Alfred Richardson

Personal information
- Full name: Alfred Graham Richardson
- Born: 24 July 1874 Sandy, Bedfordshire, England
- Died: 17 December 1934 (aged 60) Mthatha, Cape Province, South Africa
- Batting: Right-handed
- Role: Batsman

Domestic team information
- 1895: Somerset
- 1895–97: Cambridge University
- 1897–1901: Gloucestershire
- 1906/07–1913/14: Orange Free State
- First-class debut: 13 May 1895 Somerset v Cambridge University
- Last First-class: 26 January 1914 Orange Free State v Marylebone Cricket Club (MCC)

Career statistics
| Competition | First-class |
| Matches | 29 |
| Runs scored | 698 |
| Batting average | 14.85 |
| 100s/50s | –/2 |
| Top score | 89 |
| Balls bowled | 153 |
| Wickets | 2 |
| Bowling average | 56.00 |
| 5 wickets in innings | – |
| 10 wickets in match | – |
| Best bowling | 1/23 |
| Catches/stumpings | 10/– |
- Source: CricketArchive, 15 July 2011

= Alfred Richardson (cricketer) =

English cricketer and schoolmaster

Alfred Graham Richardson (24 July 1874 – 17 December 1934) was an English schoolmaster and cricketer who played first-class cricket for Somerset, Cambridge University, Gloucestershire and Orange Free State between 1895 and 1913/14. He was born at Sandy, Bedfordshire and died at Umtata, now Mthatha, Cape Province, South Africa.

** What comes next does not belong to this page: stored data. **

(** * Explorer: the path classifier of angr/surveyors/explorer.py

    A shallow embedding of [Explorer] (its constructor, [_arg_to_set],
    [path_comparator], [done], [_match] and [filter_path]) together with
    the properties of its classification policy.

    The mutable [self] of the Python class is a record threaded through a
    small state monad; Python sets are [gset], the [collections.Counter]
    is a [gmap] read with a default of zero.  Calls to the logger
    ([l.debug]) do not touch the explorer and are left out. *)

From Stdlib Require Import ZArith List Bool Lia String.
From stdpp Require Import base decidable countable gmap sets fin_sets list strings.
Import ListNotations.

Local Open Scope Z_scope.

(** ** Data model *)

(** What a Python set built in [filter_path] may hold: an integer address,
    or a string (the class name put there on the non-IRSB branch). *)
Inductive key :=
  | KAddr (a : Z)
  | KName (s : string).

#[global] Instance key_eq_dec : EqDecision key.
Proof. solve_decision. Defined.

Definition key_to_sum (k : key) : Z + string :=
  match k with KAddr a => inl a | KName s => inr s end.

Definition key_of_sum (x : Z + string) : key :=
  match x with inl a => KAddr a | inr s => KName s end.

#[global] Instance key_countable : Countable key.
Proof.
  apply (inj_countable' key_to_sum key_of_sum).
  intros [a|s]; reflexivity.
Defined.

(** [p.last_run]: a [simuvex.SimIRSB] exposes [imark_addrs()], any other
    run only its [addr]. *)
Inductive SimRun :=
  | SimIRSB (addr : Z) (imark_addrs : list Z)
  | SimOther (addr : Z).

Definition isinstance_SimIRSB (r : SimRun) : bool :=
  match r with SimIRSB _ _ => true | SimOther _ => false end.

Definition run_addr (r : SimRun) : Z :=
  match r with SimIRSB a _ => a | SimOther a => a end.

(** The read contract of a path: the attributes the explorer touches. *)
Record Path := mkPath {
  addr_backtrace : list Z;
  last_run : SimRun;
  last_addr : Z;
  class_name : string;            (* p.__class__.__name__ *)
  detect_loops : Z -> Z
}.

(** [self._find], [self._avoid], [self._restrict] after [_arg_to_set]:
    a set, or the callable itself. *)
Inductive criterion :=
  | CSet (s : gset key)
  | CFun (f : Path -> bool).

(** The shapes of argument [_arg_to_set] tells apart. *)
Inductive criterion_arg :=
  | ArgInt (a : Z)
  | ArgFunction (f : Path -> bool)
  | ArgIterable (l : list key).

Definition _arg_to_set (s : criterion_arg) : criterion :=
  match s with
  | ArgInt a => CSet {[ KAddr a ]}
  | ArgFunction f => CFun f
  | ArgIterable l => CSet (list_to_set l)
  end.

(** The attributes of an [Explorer] instance. [active] is inherited from
    [Surveyor]. *)
Record Explorer := mkExplorer {
  active : list Path;
  _instruction_counter : gmap key Z;
  _find : criterion;
  _avoid : criterion;
  _restrict : criterion;
  _max_repeats : Z;
  _max_depth : Z;
  _min_depth : Z;
  found : list Path;
  avoided : list Path;
  deviating : list Path;
  looping : list Path;
  _num_find : option Z;
  _num_avoid : option Z;
  _num_deviate : option Z;
  _num_loop : option Z
}.

(** Keyword arguments of [Explorer.__init__], and the defaults its
    signature gives them. *)
Record init_args := mkArgs {
  arg_find : criterion_arg;
  arg_avoid : criterion_arg;
  arg_restrict : criterion_arg;
  arg_min_depth : Z;
  arg_max_depth : Z;
  arg_max_repeats : Z;
  arg_num_find : option Z;
  arg_num_avoid : option Z;
  arg_num_deviate : option Z;
  arg_num_loop : option Z
}.

Definition default_args : init_args :=
  {| arg_find := ArgIterable [];
     arg_avoid := ArgIterable [];
     arg_restrict := ArgIterable [];
     arg_min_depth := 0;
     arg_max_depth := 100;
     arg_max_repeats := 10;
     arg_num_find := Some 1;
     arg_num_avoid := None;
     arg_num_deviate := Some 1;
     arg_num_loop := None |}.

(** [Explorer.__init__]; [starts] stands for the active paths that
    [Surveyor.__init__] sets up. *)
Definition __init__ (starts : list Path) (a : init_args) : Explorer :=
  {| active := starts;
     _instruction_counter := ∅;
     _find := _arg_to_set (arg_find a);
     _avoid := _arg_to_set (arg_avoid a);
     _restrict := _arg_to_set (arg_restrict a);
     _max_repeats := arg_max_repeats a;
     _max_depth := arg_max_depth a;
     _min_depth := arg_min_depth a;
     found := [];
     avoided := [];
     deviating := [];
     looping := [];
     _num_find := arg_num_find a;
     _num_avoid := arg_num_avoid a;
     _num_deviate := arg_num_deviate a;
     _num_loop := arg_num_loop a |}.

(** ** The counter *)

(** [counter[k]]: a missing key reads as zero. *)
Definition counter_get (c : gmap key Z) (k : key) : Z :=
  default 0 (c !! k).

(** [counter[k] += 1] *)
Definition counter_incr (k : key) (c : gmap key Z) : gmap key Z :=
  <[ k := counter_get c k + 1 ]> c.

(** ** Updates of single attributes *)

Definition set_counter (c : gmap key Z) (e : Explorer) : Explorer :=
  {| active := active e; _instruction_counter := c;
     _find := _find e; _avoid := _avoid e; _restrict := _restrict e;
     _max_repeats := _max_repeats e; _max_depth := _max_depth e;
     _min_depth := _min_depth e;
     found := found e; avoided := avoided e;
     deviating := deviating e; looping := looping e;
     _num_find := _num_find e; _num_avoid := _num_avoid e;
     _num_deviate := _num_deviate e; _num_loop := _num_loop e |}.

Definition set_active (a : list Path) (e : Explorer) : Explorer :=
  {| active := a; _instruction_counter := _instruction_counter e;
     _find := _find e; _avoid := _avoid e; _restrict := _restrict e;
     _max_repeats := _max_repeats e; _max_depth := _max_depth e;
     _min_depth := _min_depth e;
     found := found e; avoided := avoided e;
     deviating := deviating e; looping := looping e;
     _num_find := _num_find e; _num_avoid := _num_avoid e;
     _num_deviate := _num_deviate e; _num_loop := _num_loop e |}.

Definition found_append (p : Path) (e : Explorer) : Explorer :=
  {| active := active e; _instruction_counter := _instruction_counter e;
     _find := _find e; _avoid := _avoid e; _restrict := _restrict e;
     _max_repeats := _max_repeats e; _max_depth := _max_depth e;
     _min_depth := _min_depth e;
     found := found e ++ [p]; avoided := avoided e;
     deviating := deviating e; looping := looping e;
     _num_find := _num_find e; _num_avoid := _num_avoid e;
     _num_deviate := _num_deviate e; _num_loop := _num_loop e |}.

Definition avoided_append (p : Path) (e : Explorer) : Explorer :=
  {| active := active e; _instruction_counter := _instruction_counter e;
     _find := _find e; _avoid := _avoid e; _restrict := _restrict e;
     _max_repeats := _max_repeats e; _max_depth := _max_depth e;
     _min_depth := _min_depth e;
     found := found e; avoided := avoided e ++ [p];
     deviating := deviating e; looping := looping e;
     _num_find := _num_find e; _num_avoid := _num_avoid e;
     _num_deviate := _num_deviate e; _num_loop := _num_loop e |}.

Definition deviating_append (p : Path) (e : Explorer) : Explorer :=
  {| active := active e; _instruction_counter := _instruction_counter e;
     _find := _find e; _avoid := _avoid e; _restrict := _restrict e;
     _max_repeats := _max_repeats e; _max_depth := _max_depth e;
     _min_depth := _min_depth e;
     found := found e; avoided := avoided e;
     deviating := deviating e ++ [p]; looping := looping e;
     _num_find := _num_find e; _num_avoid := _num_avoid e;
     _num_deviate := _num_deviate e; _num_loop := _num_loop e |}.

Definition looping_append (p : Path) (e : Explorer) : Explorer :=
  {| active := active e; _instruction_counter := _instruction_counter e;
     _find := _find e; _avoid := _avoid e; _restrict := _restrict e;
     _max_repeats := _max_repeats e; _max_depth := _max_depth e;
     _min_depth := _min_depth e;
     found := found e; avoided := avoided e;
     deviating := deviating e; looping := looping e ++ [p];
     _num_find := _num_find e; _num_avoid := _num_avoid e;
     _num_deviate := _num_deviate e; _num_loop := _num_loop e |}.

(** ** A state monad over the explorer *)

Definition M (A : Type) : Type := Explorer -> A * Explorer.

Definition ret {A} (a : A) : M A := fun e => (a, e).

Definition bind {A B} (m : M A) (k : A -> M B) : M B :=
  fun e => let '(a, e') := m e in k a e'.

Definition gets {A} (f : Explorer -> A) : M A := fun e => (f e, e).

Definition modify (f : Explorer -> Explorer) : M unit := fun e => (tt, f e).

Notation "x <- m ;; k" := (bind m (fun x => k))
  (at level 100, m at level 99, right associativity).
Notation "m ;;; k" := (bind m (fun _ => k))
  (at level 100, right associativity).

(** [for x in xs: body x] *)
Fixpoint for_each {A} (xs : list A) (body : A -> M unit) : M unit :=
  match xs with
  | [] => ret tt
  | x :: xs' => body x ;;; for_each xs' body
  end.

(** ** The methods *)

Definition len {A} (l : list A) : Z := Z.of_nat (length l).

(** [path_comparator] *)
Definition path_comparator (e : Explorer) (x y : Path) : Z :=
  counter_get (_instruction_counter e) (KAddr (last_addr x))
  - counter_get (_instruction_counter e) (KAddr (last_addr y)).

(** [n is not None and size >= n] *)
Definition reached (n : option Z) (size : Z) : bool :=
  match n with
  | Some k => k <=? size
  | None => false
  end.

(** The [done] property. *)
Definition done : M bool :=
  a <- gets active ;;
  if (len a =? 0) then ret true else
  n <- gets _num_find ;; b <- gets found ;;
  if reached n (len b) then ret true else
  n <- gets _num_avoid ;; b <- gets avoided ;;
  if reached n (len b) then ret true else
  n <- gets _num_deviate ;; b <- gets deviating ;;
  if reached n (len b) then ret true else
  n <- gets _num_loop ;; b <- gets looping ;;
  if reached n (len b) then ret true else
  ret false.

(** [_match] *)
Definition _match (criteria : criterion) (path : Path) (imark_set : gset key) : bool :=
  match criteria with
  | CSet s =>
      let intersection := imark_set ∩ s in
      0 <? Z.of_nat (size intersection)
  | CFun f => f path
  end.

(** The set [filter_path] builds from the last run of the path. *)
Definition imark_set_of (p : Path) : gset key :=
  match last_run p with
  | SimIRSB _ marks => list_to_set (map KAddr marks)
  | SimOther a => {[ KAddr a; KName (class_name p) ]}
  end.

The fourth son of the rector of Sandy, Richardson was educated at King's School, Canterbury, and was a student at Corpus Christi College, Cambridge in 1895 when he played as a right-handed batsman in a match for Somerset against the university side. Scores of 40 and 35 led him to be picked for the university team for the next match, against a team of amateur cricketers raised by C. I. Thornton, but he was not successful and was not chosen again for the university team in 1895 or in 1896. In 1897, Richardson had a similar experience: this time, he did well as an opening batsman for Gloucestershire in a match against Kent, with scores of 40 and 17. He was then picked for another single match for the university team, this time against Marylebone Cricket Club (MCC), but in a rain-ruined game he did not get to bat, and he never appeared for the university side again. But if Cambridge University did not want his cricket skills, then Gloucestershire in 1897 did, and he appeared in 10 further first-class matches when the university term was over, often opening the batting alongside W. G. Grace. In the game against Somerset he scored 89 as an opener, and this was to be his highest first-class score.

After the 1897 season, Richardson became a schoolmaster at the Forest School, Walthamstow in north-east London and was available for first-class cricket only in school holidays. He appeared in a few games for Gloucestershire every season from 1898 to 1901 but was not successful. He moved to South Africa where he was assistant master at Grey College, Bloemfontein from 1905 to 1917. In 1906–07, he played five times for Orange Free State as an opening or middle-order batsman in a weak batting side; his highest score in these matches was 41 and he averaged just 10.70 runs. He reappeared without success in a single match in the 1913–14 season, captaining the Free State side against the MCC touring team; Morice Bird scored a double century, Sydney Barnes took 13 wickets, and MCC won the match by an innings and 374 runs. In 1917, he became headmaster of Umtata High School and remained there until his death.

According to a short obituary in The Times in January 1935, Richardson "associated himself with every form of intellectual and athletic activity and was for several years golf champion of the Orange Free State". At his funeral "crowds filled the Cathedral to overflowing".